Utilities

The module jug.utils has a few functions which are meant to be used in writing jugfiles.

Identity

This is simply implemented as:

  1. @TaskGenerator
  2. def identity(x):
  3. return x

This might seem like the most pointless function, but it can be helpful in speeding things up. Consider the following case:

  1. from glob import glob
  2. def load(fname):
  3. return open(fname).readlines()
  4. @TaskGenerator
  5. def process(inputs, parameter):
  6. ...
  7. inputs = []
  8. for f in glob('*.data'):
  9. inputs.extend(load(f))
  10. # inputs is a large list
  11. results = {}
  12. for p in range(1000):
  13. results[p] = process(inputs, p)

How is this processed? Every time process is called, a new jug.Task is generated. This task has two arguments: inputs and an integer. When the hash of the task is computed, both its arguments are analysed. inputs is a large list of strings. Therefore, it is going to take a very long time to process all of the hashes.

Consider the variation:

  1. from jug.utils import identity
  2. # ...
  3. # same as above
  4. inputs = identity(inputs)
  5. results = {}
  6. for p in range(1000):
  7. results[p] = process(inputs, p)

Now, the long list is only hashed once! It is transformed into a Task (we reuse the name inputs to keep things clear) and each process call can now compute its hash very fast.

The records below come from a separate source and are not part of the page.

(* ===== verification/Bip39Spec.v ===== *)
(** * Properties of the entry of words by their letters

    [Bip39Input] satisfies the laws of an input: what it suggests always
    belongs to its text, and what it confirms is a word of the list. *)
From S2P Require Import Prelude Time StrUtil Geometry Words Wordlist WordSpec Component Theme Button Keyboard.
From S2P Require Import ComponentSpec Bip39 MnemonicSpec.
Local Open Scope Z_scope.

Abbreviation W := BIP39_WORDLIST_ENGLISH.
Abbreviation text t := (Keyboard.content (textbox t)).

(** The words with the prefix. *)
Definition candidates (p : list Z) : list (list Z) := filter (λ w, p `prefix_of` w) W.

(** What is suggested belongs to the text, and the input takes touches when
    there is a suggestion. *)
Record coherent (t : Bip39Input) : Prop := {
  co_ascii : ascii (text t);
  co_options : options t = if bool_decide (text t = []) then None else Some (len (candidates (text t)));
  co_word : suggested_word t = if bool_decide (text t = []) then None else head (candidates (text t));
  co_enabled : suggested_word t ≠ None → state (button t) ≠ Disabled
}.

Lemma bip39_completes p : ascii p →
  options_num W p = Ok (if bool_decide (p = []) then None else Some (len (candidates p))) ∧
  complete_word W p = Ok (if bool_decide (p = []) then None else head (candidates p)).
Proof.
  intros Hp. unfold options_num, complete_word, wordlist_new.
  rewrite (filter_prefix_spec W bip39_in_order bip39_ascii 0 p Hp). by case_bool_decide.
Qed.

Lemma candidates_elem p w : w ∈ candidates p ↔ p `prefix_of` w ∧ w ∈ W.
Proof. apply list_elem_of_filter. Qed.

Lemma word_ascii w : w ∈ W → ascii w.
Proof. intros Hw. pose proof bip39_ascii as H. by eapply Forall_forall in H. Qed.

Lemma delete_last_text t ctx : ascii (Keyboard.content t) →
  Keyboard.content (fst (delete_last t ctx)) = removelast (Keyboard.content t).
Proof. intros Ha. unfold delete_last. pose proof (proj1 (pop_ascii _ Ha)) as Hpop. by destruct (pop _). Qed.

Lemma set_state b ctx s : state (fst (set b ctx s)) = s.
Proof. unfold set. case_bool_decide as H; [done|]. destruct (decide (state b = s)); [done|by destruct H]. Qed.

Lemma set_stylesheet_state b ctx s : state (fst (set_stylesheet b ctx s)) = state b.
Proof. unfold set_stylesheet. by case_bool_decide. Qed.

Lemma set_content_state b ctx c : state (fst (set_content b ctx c)) = state b.
Proof. unfold set_content. by case_bool_decide. Qed.

(** An event does not disable a button. *)
Lemma event_not_disabled b ctx ev : state b ≠ Disabled → state (fst (fst (button_event b ctx ev))) ≠ Disabled.
Proof.
  intros Hb. pose proof (set_state b ctx) as Hs. unfold button_event.
  destruct ev as [|t| |tok| | | |]; cbn [fst]; try done.
  - destruct t as [pos|pos|pos|]; [..|done].
    + destruct (state b) eqn:E; try done;
        (destruct (contains _ pos); [|cbn [fst]; congruence]);
        (specialize (Hs Pressed); destruct (set b ctx Pressed) as [b' ctx']; cbn [fst] in Hs;
         destruct (long_press b'); [destruct (request_timer ctx' _)|]; cbn; congruence).
    + destruct (state b) eqn:E; cbn [fst]; try congruence.
      destruct (negb _); [|cbn [fst]; congruence].
      specialize (Hs Released). destruct (set b ctx Released) as [b' ctx']. cbn [fst] in *. congruence.
    + destruct (state b) eqn:E; cbn [fst]; try congruence;
        (specialize (Hs Initial_); destruct (set b ctx Initial_) as [b' ctx']; cbn [fst] in *;
         destruct (_ && _); cbn; congruence).
  - destruct (bool_decide _); [|done]. destruct (bool_decide _); [|done].
    specialize (set_state (with_timer b None) ctx Initial_) as Ht.
    destruct (set (with_timer b None) ctx Initial_) as [b' ctx']. cbn [fst] in *. congruence.
Qed.

Lemma complete_coherent t ctx : ascii (text t) →
  ∃ t' ctx', complete_word_from_dictionary t ctx = Ok (t', ctx') ∧ coherent t' ∧ textbox t' = textbox t ∧
    multi_tap t' = multi_tap t.
Proof.
  intros Ha. unfold complete_word_from_dictionary. destruct (bip39_completes (text t) Ha) as [-> ->].
  cbn [mbind outcome_bind].
  match goal with |- context [match ?m with pair _ _ => _ end = Ok _] => destruct m as [[b s] ctx'] eqn:E end.
  eexists _, _. split_and!; [done| |done|done]. split; [done..|]. cbn [suggested_word button].
  case_bool_decide; [done|]. destruct (head (candidates (text t))) as [w|]; [|done]. intros _.
  unfold enable in E. destruct (is_complete _ _ _); repeat match type of E with
    | context [match ?f with pair _ _ => _ end] => destruct f as [? ?] eqn:? end;
    injection E as <- _ _;
    repeat match goal with
    | H : set ?b ?c ?x = _ |- _ => pose proof (set_state b c x); rewrite H in *; clear H
    | H : set_stylesheet ?b ?c ?x = _ |- _ => pose proof (set_stylesheet_state b c x); rewrite H in *; clear H
    | H : set_content ?b ?c ?x = _ |- _ => pose proof (set_content_state b c x); rewrite H in *; clear H
    end; cbn [fst] in *; congruence.
Qed.
Lemma press_gesture c ctx g b :
  shows l c → gesture_ok g → state c = gesture_state g → held g b = false →
  ∃ s msg, transition c ctx (ButtonPressed b)
           = (s, Some (gesture_state (gesture_step l g (Button_ (ButtonPressed b))).1, msg)) ∧
    shows l s.1 ∧ option_list msg ≫= triggered_pos = [].
Proof.
  intros Hc [Hboth Hnone] Hst Hp. unfold transition. rewrite Hst, (shows_middle l c Hc), (shows_ignore l c Hc).
  gesture_cases g b; try destruct (present l PosMiddle); eexists _, _; (split; [done|]); (split; [|done]);
    by rewrite ?started_alike, ?middle_hold_alike, ?got_pressed_alike.
Qed.

Lemma release_gesture c ctx g b :
  shows l c → gesture_ok g → state c = gesture_state g → held g b = true →
  ∃ s msg, transition c ctx (ButtonReleased b)
           = (s, Some (gesture_state (gesture_step l g (Button_ (ButtonReleased b))).1, msg)) ∧
    shows l s.1 ∧ option_list msg ≫= triggered_pos = (gesture_step l g (Button_ (ButtonReleased b))).2.
Proof.
  intros Hc [Hboth Hnone] Hst Hp. unfold transition. rewrite Hst, (shows_middle l c Hc).
  assert (∀ ps, shows l (make_clickable ps c)) as Hps
    by (intros; by rewrite clickable_alike by apply (shows_ignore l c Hc)).
  gesture_cases g b; rewrite ?(shows_middle l c Hc).
  1,2: eexists _, _; (split; [done|]); (split; [by rewrite ended_alike|by destruct (present l PosMiddle)]).
  1,3: destruct (present l PosMiddle) eqn:Em; [|eexists _, _; split; [done|]; split; [apply Hps|done]].
  all: edestruct trigger_shows as (c' & ctx' & msg & -> & Hs & Hm); [apply Hps|];
    eexists _, _; (split; [done|]); (split; [done|]); rewrite Hm; by rewrite ?Em.
Qed.

Lemma gesture_step_ok g ev : gesture_ok g → possible g ev = true → gesture_ok (gesture_step l g ev).1.
Proof.
  intros [Hboth Hnone] Hp. destruct ev as [[b|b| |]| | | | | | |]; try done; destruct g as [[] [] []], b; try done;
    cbn in *; split; cbn; try done; naive_solver.
Qed.

Lemma event_transition c ctx ev s st msg :
  transition c ctx ev = (s, Some (st, msg)) → shows l s.1 →
  ∃ c' ctx', controller_event c ctx (Button_ ev) = (c', ctx', msg) ∧ shows l c' ∧ state c' = st.
Proof.
  intros Ht Hs. unfold controller_event. rewrite Ht. pose proof (show_state_alike st s) as Ha.
  destruct (show_state st s) as [c' ctx']. eexists _, _. split; [done|]. split; [|done].
  apply set_state_shows. by rewrite Ha.
Qed.

Lemma timer_shows c ctx token :
  shows l c →
  ∃ c' ctx' msg, controller_event c ctx (Timer token) = (c', ctx', msg) ∧ alike c' c ∧
    option_list msg ≫= triggered_pos = [].
Proof.
  intros Hc. unfold controller_event. rewrite (shows_ignore l c Hc).
  assert (alike (set_ignore c None) c) as Ha.
  { split; try done. by rewrite (shows_ignore l c Hc). }
  cbn [fmap option_fmap option_map].
  destruct (handle_long_press_timer_token _ _); [by eexists _, _, _|].
  destruct (expiration_shows (set_ignore c None) ctx (Timer token)) as (c' & ctx' & -> & Hc'); [by rewrite Ha|].
  eexists _, _, _. split; [done|]. by rewrite Hc'.
Qed.

(** One event: the controller goes along with the gesture. *)
Lemma event_gesture c ctx g ev :
  shows l c → gesture_ok g → state c = gesture_state g → possible g ev = true →
  ∃ c' ctx' msg, controller_event c ctx ev = (c', ctx', msg) ∧ shows l c' ∧
    state c' = gesture_state (gesture_step l g ev).1 ∧
    option_list msg ≫= triggered_pos = (gesture_step l g ev).2.
Proof.
  intros Hc Hg Hst Hp. destruct ev as [[b|b| |]|?|?|token|??|?| |?]; try by eexists _, _, _.
  - destruct (press_gesture c ctx g b Hc Hg Hst) as (s & msg & Ht & Hs & Hm); [by apply negb_true_iff|].
    destruct (event_transition _ _ _ _ _ _ Ht Hs) as (c' & ctx' & -> & Hc' & Hst').
    by eexists _, _, _.
  - destruct (release_gesture c ctx g b Hc Hg Hst Hp) as (s & msg & Ht & Hs & Hm).
    destruct (event_transition _ _ _ _ _ _ Ht Hs) as (c' & ctx' & -> & Hc' & Hst').
    by eexists _, _, _.
  - destruct (event_transition c ctx HoldStarted (c, ctx) (state c) None) as (c' & ctx' & -> & Hc' & Hst');
      [unfold transition; by destruct (state c)|done|]. eexists _, _, _. by rewrite Hst'.
  - destruct (event_transition c ctx HoldEnded (c, ctx) (state c) None) as (c' & ctx' & -> & Hc' & Hst');
      [unfold transition; by destruct (state c)|done|]. eexists _, _, _. by rewrite Hst'.
  - destruct (timer_shows c ctx token Hc) as (c' & ctx' & msg & -> & Ha & Hm).
    eexists _, _, _. split; [done|]. by rewrite Ha.
Qed.
End Steps.

Lemma run_gestures l es c ctx g :
  shows l c → gesture_ok g → state c = gesture_state g → physical l g es.*2 = true →
  (run c ctx es).2 ≫= triggered_pos = gestures l g es.*2.
Proof.
  revert c ctx g. induction es as [|[t ev] es IH]; intros c ctx g Hc Hg Hst Hp; [done|].
  cbn in Hp. apply andb_prop in Hp as [Hp Hps]. cbn. unfold step. cbn.
  destruct (@event_gesture {| now := t |} l c ctx g ev Hc Hg Hst Hp) as (c' & ctx' & msg & -> & Hc' & Hst' & Hm).
  specialize (IH c' ctx' (gesture_step l g ev).1 Hc' (gesture_step_ok l g ev Hg Hp) Hst' Hps).
  destruct (run c' ctx' es) as [[c'' ctx''] msgs]. cbn in *. rewrite bind_app, IH, Hm.
  by destruct (gesture_step l g ev).
Qed.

Using identity to induce dependencies

identity can also be used to introduce dependencies. One can define a helper function:

  1. def value_after(val, token):
  2. from jug.utils import identity
  3. return identity( [val, token] )[0]

Now, this function, will always return its first argument, but will only run once its second argument is available. Here is a typical use case:

  1. Function process takes an output file name
  2. Function postprocess takes as input the output filename of process

Now, you want to run process and then postprocess, but since communication is done with files, Jug does not see that these functions depend on each other. value_after is the solution:

  1. token = process(input, ofile='output.txt')
  2. postprocess(value_after('output.txt', token))

This works independently of whatever process returns (even if it is None).

jug_execute

This is a simple wrapper around subprocess.call(). It adds two important pieces of functionality:

  1. it checks the exit code and raises an exception if not zero (this can be disabled by passing check_exit=False).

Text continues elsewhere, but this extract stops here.